1. The significance of the title? 'X' - the unknown, the man with the X-ray eyes?

2. What were audience expectations of this film from its title? What expectations of horror, entertainment, morbid fascination? Why are films like this generally successful? Why
do they appeal to audiences?

3. Comment on the technical success of the film considering its low budget? The style of the film?

4. How well did the film use colour for its theme? For prisms, blinding colour and visions, the editing techniques, the use of colour for atmosphere?

5. How interesting was the plot itself? How well did it involve audiences? As plausible, as thrilling, as horrifying?

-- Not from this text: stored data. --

(* ===== verification/WatchdogRequests.v ===== *)
(** * What the watchdog's flows ask for

    Which requests change something in the runtime, and the parts of the
    flows that make none. *)
From stdpp Require Import base list strings pretty.
From Stdlib Require Import ZArith Lia Ascii.
From S2P Require Import Prelude PyStr PyVal PyState PyTime WatchdogState WatchdogFailure WatchdogFacts WatchdogSignal SubjectPolicy WatchdogDeps WatchdogStallFlow WatchdogQualityFlow WatchdogManualFlow WatchdogAutoFlow.

Open Scope string_scope.
Open Scope Z_scope.
Open Scope list_scope.

(** ** Requests *)

(** A request to move the traffic to another server. *)
Definition is_switch (a : action) : bool :=
  match a with
  | Failover _ _ apply _ | InitialSelect _ _ apply _ => apply
  | _ => false
  end.

(** A request to change anything in the runtime. *)
Definition is_recovery (a : action) : bool :=
  match a with
  | Failover _ _ _ _ | InitialSelect _ _ _ _ | MemberReselection _ _ _ _ | FullHealthRefresh _ _ _ | RefreshCurrent _ _
  | ProviderRecovery _ _ _ _ _ | VerifiedReentry _ _ => true
  | _ => false
  end.

(** The requests of a kind made so far. *)
Definition seen (p : action -> bool) (s : flow) : list action := List.filter p (f_asked s).

#[export] Hint Extern 1 (is_recovery _ = false) => reflexivity : frame.
#[export] Hint Extern 1 (is_switch _ = false) => reflexivity : frame.

Section Flows.
Context `{ReprContainer} `{WatchdogSettings} `{Outside}.

(** ** Steps that request nothing *)

Section Requests.
Context (p : action -> bool).

Lemma seen_watch {A} (m : M A) : preserves (seen p) (watch m).
Proof. intros s. unfold same, watch. by destruct (m (f_watch s)) as [r w]. Qed.

Lemma seen_ask {A} a (answer : list action -> py A) : p a = false -> preserves (seen p) (ask a answer).
Proof. intros Ha s. unfold same, seen, ask. cbn. by rewrite Ha. Qed.

Lemma seen_ask_watch {A} a (answer : list action -> M A) : p a = false -> preserves (seen p) (ask_watch a answer).
Proof.
  intros Ha s. unfold same, seen, ask_watch. destruct (answer (a :: f_asked s) (f_watch s)) as [r w]. cbn. by rewrite Ha.
Qed.

Lemma seen_set_copy c : preserves (seen p) (set_copy c).
Proof. done. Qed.

Lemma seen_set_fence g : preserves (seen p) (set_fence g).
Proof. done. Qed.

Lemma seen_get_copy : preserves (seen p) get_copy.
Proof. done. Qed.

Lemma seen_get_fence : preserves (seen p) get_fence.
Proof. done. Qed.
End Requests.

Hint Resolve seen_watch seen_set_copy seen_set_fence seen_get_copy seen_get_fence : frame.

(** Whatever kind of recovery [p] picks, these flows request none. *)
Section Quiet.
Context (p : action -> bool) (Hp : forall a, is_recovery a = false -> p a = false).

Lemma quiet_ask {A} a (answer : list action -> py A) : is_recovery a = false -> preserves (seen p) (ask a answer).
Proof. intros Ha. by apply seen_ask, Hp. Qed.

Hint Resolve quiet_ask : frame.

Tactic Notation "quiet" reference(f) := unfold f; frame.

Lemma quiet_with_copy {A} (m : M A) : preserves (seen p) (with_copy m).
Proof. quiet with_copy. Qed.
Hint Resolve quiet_with_copy : frame.

Lemma quiet_module st tx c e : preserves (seen p) (_update_watchdog_module st tx c e).
Proof. quiet _update_watchdog_module. Qed.

Lemma quiet_log l t m r c : preserves (seen p) (_write_watchdog_decision_log l t m r c).
Proof. quiet _write_watchdog_decision_log. Qed.

Lemma quiet_event t l m d : preserves (seen p) (_write_watchdog_operational_event t l m d).
Proof. quiet _write_watchdog_operational_event. Qed.

Lemma quiet_now : preserves (seen p) _utc_now.
Proof. quiet _utc_now. Qed.

Lemma quiet_uuid : preserves (seen p) uuid4_hex.
Proof. quiet uuid4_hex. Qed.

Lemma quiet_state c : preserves (seen p) (get_state c).
Proof. quiet get_state. Qed.

Hint Resolve quiet_module quiet_log quiet_event quiet_now quiet_uuid quiet_state : frame.

Lemma quiet_cooldown_status : preserves (seen p) _watchdog_failover_cooldown_status.
Proof. quiet _watchdog_failover_cooldown_status. Qed.

Lemma quiet_record path prev sel : preserves (seen p) (_record_watchdog_successful_failover path prev sel).
Proof. quiet _record_watchdog_successful_failover. Qed.

Lemma quiet_reset : preserves (seen p) _reset_watchdog_traffic_failure_candidate.
Proof. quiet _reset_watchdog_traffic_failure_candidate. Qed.

Lemma quiet_reset_stalled : preserves (seen p) _reset_watchdog_stalled_traffic_failure_candidate.
Proof. quiet _reset_watchdog_stalled_traffic_failure_candidate. Qed.

Lemma quiet_confirmation s t c k : preserves (seen p) (_watchdog_traffic_failure_confirmation s t c k).
Proof. quiet _watchdog_traffic_failure_confirmation. Qed.

Lemma quiet_recovery s t k : preserves (seen p) (_watchdog_active_quality_recovery_confirmation s t k).
Proof. quiet _watchdog_active_quality_recovery_confirmation. Qed.

Lemma quiet_due s i : preserves (seen p) (_watchdog_idle_probe_due s i).
Proof. quiet _watchdog_idle_probe_due. Qed.

Lemma quiet_no_cooldown : preserves (seen p) no_cooldown.
Proof. quiet no_cooldown. Qed.

Hint Resolve quiet_cooldown_status quiet_record quiet_reset quiet_reset_stalled quiet_confirmation quiet_recovery quiet_due
  quiet_no_cooldown : frame.

Lemma quiet_signal w : preserves (seen p) (_detect_recent_vpn_traffic_attempts w).
Proof. quiet _detect_recent_vpn_traffic_attempts. Qed.

Lemma quiet_controller d r : preserves (seen p) (get_vpn_runtime_controller d r).
Proof. quiet get_vpn_runtime_controller. Qed.

Lemma quiet_capture c : preserves (seen p) (_capture_controller_selection_fence c).
Proof. quiet _capture_controller_selection_fence. Qed.

Hint Resolve quiet_signal quiet_controller quiet_capture : frame.

(** *** The stalled flow *)

Lemma quiet_pending a c : preserves (seen p) (failure_pending a c).
Proof. quiet failure_pending. Qed.

Lemma quiet_stall_confirmation a pending : preserves (seen p) (stall_confirmation a pending).
Proof. quiet stall_confirmation. Qed.

Lemma quiet_provider a k c chk r : preserves (seen p) (provider_recovered a k c chk r).
Proof. quiet provider_recovered. Qed.

Lemma quiet_manual a c : preserves (seen p) (manual_selection a c).
Proof. quiet manual_selection. Qed.

Lemma quiet_unavailable a c : preserves (seen p) (failover_unavailable a c).
Proof. quiet failover_unavailable. Qed.

Lemma quiet_emit a c i ph o d l e : preserves (seen p) (emit_recovery_transition a c i ph o d l e).
Proof. quiet emit_recovery_transition. Qed.

Lemma quiet_attempt a pending : preserves (seen p) (attempt_of a pending).
Proof. quiet attempt_of. Qed.

Lemma quiet_topology a : preserves (seen p) (current_topology a).
Proof. quiet current_topology. Qed.

Lemma quiet_waiting a c act m r : preserves (seen p) (reselection_waiting a c act m r).
Proof. quiet reselection_waiting. Qed.

Lemma quiet_fields a r f m : preserves (seen p) (recovery_fields_of a r f m).
Proof. quiet recovery_fields_of. Qed.

Lemma quiet_member a c r : preserves (seen p) (member_recovered a c r).
Proof. quiet member_recovered. Qed.

Lemma quiet_refresh_failed a c r f : preserves (seen p) (refresh_failed a c r f).
Proof. quiet refresh_failed. Qed.

Lemma quiet_in_cooldown a c d f : preserves (seen p) (in_cooldown a c d f).
Proof. quiet in_cooldown. Qed.

Lemma quiet_runtime a f : preserves (seen p) (failover_runtime a f).
Proof. quiet failover_runtime. Qed.

Lemma quiet_applied a f : preserves (seen p) (record_applied a f).
Proof. quiet record_applied. Qed.

Hint Resolve quiet_pending quiet_stall_confirmation quiet_provider quiet_manual quiet_unavailable quiet_emit quiet_attempt
  quiet_topology quiet_waiting quiet_fields quiet_member quiet_refresh_failed quiet_in_cooldown quiet_runtime
  quiet_applied : frame.

Lemma quiet_done a c r f h i : preserves (seen p) (failover_done a c r f h i).
Proof. quiet failover_done. Qed.

Lemma quiet_no_candidate a c r f h : preserves (seen p) (no_candidate a c r f h).
Proof. quiet no_candidate. Qed.

Lemma quiet_begin a pending : preserves (seen p) (begin_refresh a pending).
Proof. quiet begin_refresh. Qed.

Lemma quiet_transitions a c r i m f s : preserves (seen p) (recovery_transitions a c r i m f s).
Proof. quiet recovery_transitions. Qed.

Hint Resolve quiet_done quiet_no_candidate quiet_begin quiet_transitions : frame.

(** *** The quality flow *)

Lemma quiet_evidence a i st ps rt m c : preserves (seen p) (evidence_result a i st ps rt m c).
Proof. quiet evidence_result. Qed.

Lemma quiet_active_check a i : preserves (seen p) (active_check_of a i).
Proof. quiet active_check_of. Qed.

Lemma quiet_record_probe a c : preserves (seen p) (record_probe a c).
Proof. quiet record_probe. Qed.

Lemma quiet_healthy a i c : preserves (seen p) (healthy_result a i c).
Proof. quiet healthy_result. Qed.

Lemma quiet_quality_confirmation a i c : preserves (seen p) (quality_confirmation a i c).
Proof.
  unfold quality_confirmation, _watchdog_idle_active_failure_confirmation, _watchdog_active_quality_degraded_confirmation.
  destruct i; frame.
Qed.

Lemma quiet_unconfirmed a i c d : preserves (seen p) (quality_unconfirmed a i c d).
Proof. quiet quality_unconfirmed. Qed.

Lemma quiet_quality_manual a i c d : preserves (seen p) (quality_manual a i c d).
Proof. quiet quality_manual. Qed.

Lemma quiet_quality_unavailable a i c d : preserves (seen p) (quality_unavailable a i c d).
Proof. quiet quality_unavailable. Qed.

Lemma quiet_quality_recovered a i c d : preserves (seen p) (quality_recovered a i c d).
Proof. quiet quality_recovered. Qed.

Lemma quiet_quality_cooldown a i c d e : preserves (seen p) (quality_in_cooldown a i c d e).
Proof. quiet quality_in_cooldown. Qed.

Lemma quiet_quality_done a i c d f : preserves (seen p) (quality_done a i c d f).
Proof. quiet quality_done. Qed.

Lemma quiet_quality_no_candidate a i c d f : preserves (seen p) (quality_no_candidate a i c d f).
Proof. quiet quality_no_candidate. Qed.

Hint Resolve quiet_evidence quiet_active_check quiet_record_probe quiet_healthy : frame.

(** Answered traffic and an idle probe only report: no recovery is asked for. *)
Lemma quiet_response a idle_probe :
  idle_probe = true \/ truthy (dget "response_observed" (a_traffic_signal a)) = true ->
  preserves (seen p) (handle_response_traffic_auto_flow a idle_probe).
Proof.
  intros Ht. unfold handle_response_traffic_auto_flow. frame; exfalso.
  all: repeat match goal with E : _ && _ = true |- _ => apply andb_true_iff in E as [? ?] end.
  all: repeat match goal with E : _ && _ = false |- _ => apply andb_false_iff in E end.
  all: destruct idle_probe, Ht; cbn in *; try discriminate; intuition congruence.
Qed.

(** *** The automatic check *)

Lemma quiet_paused st w m r : preserves (seen p) (paused st w m r).
Proof. quiet paused. Qed.

Lemma quiet_override : preserves (seen p) emergency_override_now.
Proof. quiet emergency_override_now. Qed.

Lemma quiet_convergence r c o : preserves (seen p) (convergence_failed r c o).
Proof. quiet convergence_failed. Qed.

Lemma quiet_runtime_unavailable a : preserves (seen p) (runtime_unavailable a).
Proof. quiet runtime_unavailable. Qed.

Lemma quiet_initial_selected a i sel : preserves (seen p) (initial_selected a i sel).
Proof. quiet initial_selected. Qed.

Lemma quiet_needs_selection a : preserves (seen p) (needs_selection a).
Proof. quiet needs_selection. Qed.

Lemma quiet_signal_unavailable a : preserves (seen p) (signal_unavailable a).
Proof. quiet signal_unavailable. Qed.

Lemma quiet_attempt_recovered a d : preserves (seen p) (attempt_recovered a d).
Proof. quiet attempt_recovered. Qed.

Lemma quiet_not_due a d : preserves (seen p) (probe_not_due a d).
Proof. quiet probe_not_due. Qed.

Lemma quiet_checked_module st m r : preserves (seen p) (checked_module st m r).
Proof. quiet checked_module. Qed.

Lemma quiet_log_suppressed st r : preserves (seen p) (log_suppressed st r).
Proof. quiet log_suppressed. Qed.

Lemma quiet_runtime_args d r c o : preserves (seen p) (runtime_args d r c o).
Proof. quiet runtime_args. Qed.

(** *** The check of the active server *)

Lemma quiet_bind_fence c e : preserves (seen p) (bind_fence c e).
Proof. quiet bind_fence. Qed.

Lemma quiet_log_event l t v r : preserves (seen p) (log_event l t v r).
Proof. quiet log_event. Qed.

Hint Resolve quiet_bind_fence quiet_log_event : frame.

Lemma quiet_external k l : preserves (seen p) (external_runtime k l).
Proof. quiet external_runtime. Qed.

Lemma quiet_idle k l : preserves (seen p) (idle_result k l).
Proof. quiet idle_result. Qed.

Lemma quiet_runtime_after k d : preserves (seen p) (runtime_after k d).
Proof. quiet runtime_after. Qed.

Hint Resolve quiet_runtime_after : frame.

Lemma quiet_server_check c k : preserves (seen p) (server_check c k).
Proof. quiet server_check. Qed.

Lemma quiet_healthy_check k c l : preserves (seen p) (healthy_check k c l).
Proof. quiet healthy_check. Qed.

Lemma quiet_check_failed_over k c f l : preserves (seen p) (check_failed_over k c f l).
Proof. quiet check_failed_over. Qed.

Lemma quiet_check_no_candidate k c f l : preserves (seen p) (check_no_candidate k c f l).
Proof. quiet check_no_candidate. Qed.
End Quiet.

Lemma recovery_kind a : is_recovery a = false -> is_recovery a = false.
Proof. done. Qed.

Lemma switch_kind a : is_recovery a = false -> is_switch a = false.
Proof. by destruct a. Qed.
End Flows.

#[export] Hint Resolve seen_watch seen_set_copy seen_set_fence seen_get_copy seen_get_fence recovery_kind switch_kind
  seen_ask seen_ask_watch : frame.
#[export] Hint Resolve quiet_ask quiet_with_copy quiet_module quiet_log quiet_event quiet_now quiet_uuid quiet_state
  quiet_cooldown_status quiet_record quiet_reset quiet_reset_stalled quiet_confirmation quiet_recovery quiet_due
  quiet_no_cooldown quiet_signal quiet_controller quiet_capture quiet_pending quiet_stall_confirmation
  quiet_provider quiet_manual quiet_unavailable quiet_emit quiet_attempt quiet_topology quiet_waiting
  quiet_fields quiet_member quiet_refresh_failed quiet_in_cooldown quiet_runtime quiet_applied quiet_done
  quiet_no_candidate quiet_begin quiet_transitions quiet_evidence quiet_active_check quiet_record_probe
  quiet_healthy quiet_paused quiet_override quiet_convergence quiet_runtime_unavailable quiet_initial_selected
  quiet_needs_selection quiet_signal_unavailable quiet_attempt_recovered quiet_not_due quiet_checked_module
  quiet_log_suppressed quiet_runtime_args
  quiet_bind_fence quiet_log_event quiet_external quiet_idle quiet_runtime_after quiet_server_check quiet_healthy_check
  quiet_check_failed_over quiet_check_no_candidate quiet_quality_confirmation quiet_unconfirmed quiet_quality_manual
  quiet_quality_unavailable quiet_quality_recovered quiet_quality_cooldown quiet_quality_done quiet_quality_no_candidate
  : frame.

6. Why is science-fiction like this so popular? The aspects of science and probing the unknown? The indulgence of fantasy and imagination? The probing of fears and dangers? Did this film do this well?

7. How did the film serve as a moral fable? Man as knowing his place in the world, using his intellect, but not playing God? The vengeful persecution of nature, that nature mocks man, the inevitability of retribution? Was this convincing and moving?

8. The central role of Dr Xavier? How convincing was Ray Milland, the portrayal of his skills as a doctor the drama of the testing of the fluid, the good that he hoped to come from his inventions? His response to the potential evil, his growing ambitions, the obsessions? His high-handed behaviour towards the doctor and his inevitable dismissal? His response to the horror of the eyelids that he could see through? His fleeing society, yet his being exploited? Helping others, yet the greed for the money? What future would he have? Was his death in some way an accident? The melodrama of the plucking out of his eyes? How fitting was a punishment for this for him?

9. How did the film blend comedy, for instance, seeing through people's clothes at the party, contrast with the melodrama of the hospital? incidents and this contrast with Dr Xavier's being helpful to patients and his being exploited? Did this give a complexity to the character and a satisfying exploration of his character?

10. Audience response to Crane and his manipulation of Xavier and exploiting him?

11. The minor characters the assistants, Diane, the antagonism of the doctors, the Las Vegas sequence? What did they add to the film?

12, How well did the film create the atmosphere of the Revival Meeting, the religious experience, the frenzy, the atmosphere for the horror of the ending? The visual impact of the close-up of the eyes?

13. What is the value of such a science fiction film? How well does it illustrate Roger Corman's skill?